Раздобрел счастливец. Землицы прикупил. Любовницу в дом привел — самому утеха, да и жене роздых.

Супруга в неблагодарность за это желчью изошла:

— Дурачина ты, мол, простофиля. Завел одного журавля и успокоился. А соседская фуфыра вся во французском неглиже ходит, и любовниц у них целых три, одна другой голосистее.

Нашел торгаш из такой беды хитрый ход. Принялся по деревням ездить и журавли скупать. Денег мужикам для их же блага не выдавал — ведь все равно пропьют, а воды из колодца на поправку уже черпать нечем. Вместо ассигнаций кривой мужикам красивых бумажек нарисовал.

— За каждую бумажку, — говорит поселянам, — вы вскоре по моторному экипажу получите.

— Вау! — восклицают мужики. — Где это видано, чтобы за дырявую палку всей деревне повозки раздавали?!

Продали деревенские журавля. Отметили такую радость. Приболели.

— Вау! — говорят тут мужики. — А как же мы излечимся без водного обеспечения?

— Раньше надо было думать, — отвечает торгаш и давай тикать с журавлем под мышкой.

— Вау! — дивятся вслед мужики и бумажки в руках вертят.

Бумажки те промеж людей так потом ваучерами и прозвали. А наш торгаш палок-качалок по всей стране понатыкал, и жена на недостаток любовниц больше не жаловалась. Хотел даже на семейный корпоратив пригласить даму со ртом на три октавы, но тут сверху шикнули, чтобы в шоу-бизнес не лез. К тому же и не дама это, оказалось.

Одна беда: журавли так размашисто дело делали, что скоро от них земля зашаталась. Осерчали мужики и губернатору отписали челобитную.

Тот вызвал кривого торгаша и говорит:

— Надо у тебя половину капитала отобрать, чтобы земля в покой пришла.

— Отобрать, конечно, очень даже можно, — отвечает бывший лоточник. — Отобрать дело совсем не хитрое. Но если у меня отобрать, то сильно по району среднестатистические доходы на душу населения упадут. А почему население из-за меня страдать должно?

— Не должно население страдать, — соглашается главный. — Однако качается земля. Как дело поправить?

— Ты разреши чего-нибудь, — говорит торгаш. — Народ сразу и успокоится.

— Верно говоришь, — опять согласился губернатор. — Но ведь перед тем, как новое позволить, надо запретить чего-нибудь, а то в следующие разы разрешать станет нечего.

Губернатор за словом в свой карман не лазил. Ему референт уже наутро списочек подготовил, что можно запретить. Список длинноват получился, и его боярскому собранию передали с наказом выбрать к запрету одно, что побезобиднее. Да бояре дела не разобрали и запретили сразу все списком. Боялись очень губернатора.

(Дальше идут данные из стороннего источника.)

(* ===== verification/RDS.v ===== *)
(** * The RDS executor ([internal/executor/rds])

    Stops DB instances and DB clusters, after a snapshot if one is asked for, and
    starts those that were available.  One strategy per type of resource; what
    differs between the two is in [StrategyApi].  Resources in between two states
    are left to goroutines that wait for them ([Threads]).  RDS is the service
    behind [RDSRequest]; [executor.ErrorList] (errorlist.go) is a list. *)
From S2P Require Import Prelude Monad GoString GoTime Types Cluster Restore Params AwsUtil Executor Operation Threads.
From Stdlib Require Import Lia.

Local Open Scope Z_scope.

(** ** The service *)

Inductive ResourceType := ResourceTypeInstance | ResourceTypeCluster.
#[export] Instance ResourceType_dec : EqDecision ResourceType.
Proof. solve_decision. Defined.

Definition resource_word (rt : ResourceType) : string :=
  match rt with ResourceTypeInstance => "instance" | ResourceTypeCluster => "cluster" end.

(** The error codes the code tells apart. *)
Inductive RDSApiError :=
| DBInstanceNotFound
| DBClusterNotFoundFault
| RDSFailure (msg : string).

(** What the code reads of a DB instance or of a DB cluster, which has no class. *)
Record DBResource := mkDBResource {
  db_Identifier : string;
  db_Arn : string;
  db_Status : string;
  db_Class : string;
}.

(** [None]: all.  [SnapshotAvailable] is the waiter of the SDK for a snapshot. *)
Inductive RDSRequest : Type -> Type :=
| DescribeDBInstances (id : option string) : RDSRequest (list DBResource)
| DescribeDBClusters (id : option string) : RDSRequest (list DBResource)
| ListTagsForResource (arn : string) : RDSRequest (list (string * string))
| CreateDBSnapshot (id snapshotID : string) : RDSRequest unit
| DBSnapshotAvailable (snapshotID : string) : RDSRequest unit
| CreateDBClusterSnapshot (id snapshotID : string) : RDSRequest unit
| DBClusterSnapshotAvailable (snapshotID : string) : RDSRequest unit
| StopDBInstance (id : string) : RDSRequest unit
| StopDBCluster (id : string) : RDSRequest unit
| StartDBInstance (id : string) : RDSRequest unit
| StartDBCluster (id : string) : RDSRequest unit.

Inductive RDSError :=
| RErrAWSRequired
| RErrSelectorRequired
| RErrTagsAndExcludeTags
| RErrTagSelectorAndTags
| RErrIncludeAll
| RErrParseParameters
| RErrLoadAWSConfig
| RErrApi (e : RDSApiError)
| RErrNotFound (rt : ResourceType) (id : string)
| RErrDescribe (rt : ResourceType) (e : RDSApiError)
| RErrListTags (id : string) (e : RDSApiError)
| RErrDiscover (rt : ResourceType) (e : RDSError)
| RErrCreateSnapshot (rt : ResourceType) (e : RDSApiError)
| RErrWaitSnapshot (rt : ResourceType) (e : RDSApiError)
| RErrStop (rt : ResourceType) (id : string) (e : RDSError)
| RErrStart (rt : ResourceType) (id : string) (e : RDSError)
| RErrUnmarshal (rt : ResourceType) (id : string)
| RErrTimeoutFormat
| RErrPoll (e : PollError RDSError).

(** [rds_error_text]: the text of an error and of those it wraps. *)
Class RDSClients := {
  #[global] rds_service :: Service RDSRequest RDSApiError;
  #[global] rds_loader :: AWSLoader;
  rds_error_text : RDSError -> string;
}.
Notation RDSWorld := (World RDSRequest).
Notation rds_proc X := (proc RDSRequest RDSApiError (res RDSError X)).

Local Notation "'let?' x := m 'in' k" := (then_ok m (fun x => k))
  (at level 10, x name, m at level 100, k at level 200).

(** ** Data *)

Record DBInstanceState := mkDBInstanceState {
  dbi_InstanceId : string;
  dbi_WasRunning : bool;
  dbi_SnapshotId : string;
  dbi_InstanceType : string;
}.

Record DBClusterState := mkDBClusterState {
  dbc_ClusterId : string;
  dbc_WasRunning : bool;
  dbc_SnapshotId : string;
}.

(** The interface [ResourceState]; the outcome, which is not persisted, is the
    result of the operations. *)
Inductive ResourceState :=
| StateOfInstance (s : DBInstanceState)
| StateOfCluster (s : DBClusterState).

Definition WasResourceRunning (s : ResourceState) : bool :=
  match s with StateOfInstance s => dbi_WasRunning s | StateOfCluster s => dbc_WasRunning s end.

Inductive rdsOutcome := rdsOutcomeApplied | rdsOutcomeSkippedStale | rdsOutcomePending.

Потом узнали, что перестарались, и решили что-нибудь да разрешить. Например, косить одуванчики. Пусть оно, поля большие. И опять-таки, доходы населения вверх пойдут.

Тут, правда, кривой торгаш проницательность проявил:

— Как же вы с одуванчиков налог соберете? За каждым ведь не уследишь.

— Верно, — согласились бояре. — Как за каждым уследить? Неужели опять одуванчики запретить?

— Нехорошо запрещать, — заступился за мужиков торгаш. — Вы лучше прикажите налог на одуванчики со всех заранее собрать.

— Как бы еще больше недовольства не произвести, — усомнились думцы.

Но зря волновались.

Мужики как про новый налог вместо украденных журавлей узнали, так на зады и осели.

— Вы идите к царю жаловаться, — сказали мужикам и даже бланк обращения выдали. — Их величество народ очень любят.

Бланк не простой, а с золотой окаемкой. Но мужики писать не стали. Почесали затылки и притихли. Скумекали, что если за каждую челобитную по столько разрешать будут, то они уже к концу года ноги протянут.

Чтобы бланк с золотой каймой не пропадал, кто-то запасливый от лица мужиков попросил порядку побольше. Тут царь поддержал. Ведь когда земля качается, то сложно разобрать, отчего людей из стороны в сторону бросает. Может, у человека брожение ума произошло, а возможно и ничего, благонадежный он, а шатается от пьянства или, скажем, от голода.

Как порядок на земле появился, так недовольства и кончились. Мир да гладь повсюду. В государстве то пир, то пост. Боярам все больше пир, мужикам чаще пост. Но ведь лучше пост, чем погост, так народ рассудил. На том и сказ кончился.

А лиса с журавлем с той поры так и не дружат.